## THE TASK
Once you reach the line containing "left out at", copy it and every line after it exactly, through the end of the data below.

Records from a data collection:
----------------------------------------

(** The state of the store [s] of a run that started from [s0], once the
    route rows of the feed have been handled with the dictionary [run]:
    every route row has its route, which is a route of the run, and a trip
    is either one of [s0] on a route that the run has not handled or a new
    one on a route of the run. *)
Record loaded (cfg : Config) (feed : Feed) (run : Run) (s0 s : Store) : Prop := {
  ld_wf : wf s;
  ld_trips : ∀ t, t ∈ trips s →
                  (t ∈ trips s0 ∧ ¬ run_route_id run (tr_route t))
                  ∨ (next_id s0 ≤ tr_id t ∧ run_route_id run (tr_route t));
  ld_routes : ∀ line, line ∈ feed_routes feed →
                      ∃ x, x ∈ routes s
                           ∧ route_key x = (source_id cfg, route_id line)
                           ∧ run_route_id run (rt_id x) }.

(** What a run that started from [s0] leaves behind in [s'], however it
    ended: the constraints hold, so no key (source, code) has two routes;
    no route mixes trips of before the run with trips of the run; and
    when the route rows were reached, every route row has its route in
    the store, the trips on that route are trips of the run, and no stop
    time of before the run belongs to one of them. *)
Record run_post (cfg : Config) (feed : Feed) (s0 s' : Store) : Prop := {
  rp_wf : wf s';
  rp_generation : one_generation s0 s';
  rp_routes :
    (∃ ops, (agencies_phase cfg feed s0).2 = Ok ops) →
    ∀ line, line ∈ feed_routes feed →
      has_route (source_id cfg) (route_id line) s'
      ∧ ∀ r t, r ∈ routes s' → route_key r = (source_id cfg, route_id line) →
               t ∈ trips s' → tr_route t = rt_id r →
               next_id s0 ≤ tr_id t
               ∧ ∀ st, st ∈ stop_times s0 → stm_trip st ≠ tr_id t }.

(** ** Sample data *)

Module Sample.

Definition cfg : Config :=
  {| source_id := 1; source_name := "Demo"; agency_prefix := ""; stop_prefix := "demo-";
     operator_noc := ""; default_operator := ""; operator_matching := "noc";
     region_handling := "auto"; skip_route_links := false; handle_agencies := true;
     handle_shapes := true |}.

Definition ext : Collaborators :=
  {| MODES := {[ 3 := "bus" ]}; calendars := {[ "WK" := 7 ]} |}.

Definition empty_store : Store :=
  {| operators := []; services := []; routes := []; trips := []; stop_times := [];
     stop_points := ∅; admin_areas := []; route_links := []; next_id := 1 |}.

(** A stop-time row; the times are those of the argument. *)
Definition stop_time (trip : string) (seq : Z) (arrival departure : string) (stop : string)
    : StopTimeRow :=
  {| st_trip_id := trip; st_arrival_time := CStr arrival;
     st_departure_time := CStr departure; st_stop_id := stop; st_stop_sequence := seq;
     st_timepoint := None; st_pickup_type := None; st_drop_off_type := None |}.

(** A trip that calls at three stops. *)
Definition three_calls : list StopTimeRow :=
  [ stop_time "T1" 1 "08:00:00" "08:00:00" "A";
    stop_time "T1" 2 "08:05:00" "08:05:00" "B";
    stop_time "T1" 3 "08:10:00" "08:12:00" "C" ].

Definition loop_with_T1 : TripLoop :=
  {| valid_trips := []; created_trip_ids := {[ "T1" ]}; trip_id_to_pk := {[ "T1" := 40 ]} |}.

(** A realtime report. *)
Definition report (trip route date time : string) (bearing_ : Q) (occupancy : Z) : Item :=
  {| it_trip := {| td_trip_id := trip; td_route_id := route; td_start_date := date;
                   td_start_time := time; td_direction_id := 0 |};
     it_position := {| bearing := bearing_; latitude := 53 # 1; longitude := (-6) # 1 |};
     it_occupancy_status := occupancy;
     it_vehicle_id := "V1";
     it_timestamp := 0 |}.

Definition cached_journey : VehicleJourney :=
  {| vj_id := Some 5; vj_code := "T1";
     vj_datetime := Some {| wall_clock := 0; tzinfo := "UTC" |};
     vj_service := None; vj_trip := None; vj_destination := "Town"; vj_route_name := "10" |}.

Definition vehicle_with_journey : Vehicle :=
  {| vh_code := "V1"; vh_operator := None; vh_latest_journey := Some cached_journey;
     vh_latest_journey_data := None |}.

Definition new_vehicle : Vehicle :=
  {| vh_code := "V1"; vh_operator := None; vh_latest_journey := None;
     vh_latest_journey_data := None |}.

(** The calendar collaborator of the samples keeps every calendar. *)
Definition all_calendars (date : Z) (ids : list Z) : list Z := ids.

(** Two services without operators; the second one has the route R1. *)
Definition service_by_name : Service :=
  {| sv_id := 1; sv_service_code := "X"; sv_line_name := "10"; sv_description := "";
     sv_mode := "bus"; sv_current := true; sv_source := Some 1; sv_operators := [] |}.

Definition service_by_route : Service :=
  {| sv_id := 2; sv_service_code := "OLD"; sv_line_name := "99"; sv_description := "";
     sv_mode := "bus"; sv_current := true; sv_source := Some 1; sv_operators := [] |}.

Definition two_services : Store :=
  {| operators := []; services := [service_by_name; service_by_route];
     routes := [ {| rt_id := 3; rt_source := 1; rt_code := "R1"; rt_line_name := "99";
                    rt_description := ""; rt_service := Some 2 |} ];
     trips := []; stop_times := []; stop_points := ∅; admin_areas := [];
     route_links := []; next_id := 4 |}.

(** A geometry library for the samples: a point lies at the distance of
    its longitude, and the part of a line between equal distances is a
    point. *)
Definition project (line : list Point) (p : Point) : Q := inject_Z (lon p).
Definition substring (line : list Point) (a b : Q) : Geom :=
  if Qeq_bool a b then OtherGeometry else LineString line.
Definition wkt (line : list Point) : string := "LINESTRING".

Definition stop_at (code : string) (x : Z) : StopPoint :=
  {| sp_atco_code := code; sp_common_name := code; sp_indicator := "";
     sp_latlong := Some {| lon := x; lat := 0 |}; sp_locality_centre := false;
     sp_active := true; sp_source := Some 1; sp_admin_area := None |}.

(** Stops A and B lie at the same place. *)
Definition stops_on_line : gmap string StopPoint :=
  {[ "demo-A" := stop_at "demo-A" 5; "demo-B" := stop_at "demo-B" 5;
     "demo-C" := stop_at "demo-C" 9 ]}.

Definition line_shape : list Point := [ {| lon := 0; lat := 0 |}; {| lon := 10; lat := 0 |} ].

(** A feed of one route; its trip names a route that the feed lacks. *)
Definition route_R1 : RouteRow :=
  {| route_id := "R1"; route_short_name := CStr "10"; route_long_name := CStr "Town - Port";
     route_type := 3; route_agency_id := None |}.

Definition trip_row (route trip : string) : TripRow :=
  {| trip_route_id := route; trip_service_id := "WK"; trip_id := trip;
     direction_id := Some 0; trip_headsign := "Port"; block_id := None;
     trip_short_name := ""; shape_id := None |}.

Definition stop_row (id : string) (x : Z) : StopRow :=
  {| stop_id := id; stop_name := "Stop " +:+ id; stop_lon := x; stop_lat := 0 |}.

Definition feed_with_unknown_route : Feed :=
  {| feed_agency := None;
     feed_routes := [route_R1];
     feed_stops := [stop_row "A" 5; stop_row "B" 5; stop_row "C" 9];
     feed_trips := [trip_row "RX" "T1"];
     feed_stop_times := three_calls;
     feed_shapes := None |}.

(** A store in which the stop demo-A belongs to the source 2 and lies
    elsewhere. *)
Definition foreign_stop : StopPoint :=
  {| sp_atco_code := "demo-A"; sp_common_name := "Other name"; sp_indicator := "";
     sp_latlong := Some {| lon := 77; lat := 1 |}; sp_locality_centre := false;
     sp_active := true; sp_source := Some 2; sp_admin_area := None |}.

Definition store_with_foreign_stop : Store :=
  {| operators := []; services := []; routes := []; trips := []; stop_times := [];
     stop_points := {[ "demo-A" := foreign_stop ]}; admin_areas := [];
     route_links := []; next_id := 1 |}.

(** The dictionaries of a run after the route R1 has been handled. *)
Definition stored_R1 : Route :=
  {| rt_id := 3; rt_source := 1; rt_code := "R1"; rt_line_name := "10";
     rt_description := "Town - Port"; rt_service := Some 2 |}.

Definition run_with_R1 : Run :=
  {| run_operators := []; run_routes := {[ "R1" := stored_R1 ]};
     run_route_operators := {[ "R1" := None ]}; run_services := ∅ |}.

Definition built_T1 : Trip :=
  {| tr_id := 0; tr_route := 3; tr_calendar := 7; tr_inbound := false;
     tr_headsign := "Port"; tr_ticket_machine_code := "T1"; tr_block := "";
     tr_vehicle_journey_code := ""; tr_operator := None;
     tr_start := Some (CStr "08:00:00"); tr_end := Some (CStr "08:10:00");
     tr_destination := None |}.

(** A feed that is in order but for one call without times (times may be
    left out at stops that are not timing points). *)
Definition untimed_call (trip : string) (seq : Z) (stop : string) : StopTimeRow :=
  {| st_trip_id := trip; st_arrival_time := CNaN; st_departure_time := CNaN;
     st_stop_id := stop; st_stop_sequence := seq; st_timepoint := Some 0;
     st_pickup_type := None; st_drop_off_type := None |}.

----------------------------------------

## RESULT OF THIS TASK
    left out at stops that are not timing points). *)
Definition untimed_call (trip : string) (seq : Z) (stop : string) : StopTimeRow :=
  {| st_trip_id := trip; st_arrival_time := CNaN; st_departure_time := CNaN;
     st_stop_id := stop; st_stop_sequence := seq; st_timepoint := Some 0;
     st_pickup_type := None; st_drop_off_type := None |}.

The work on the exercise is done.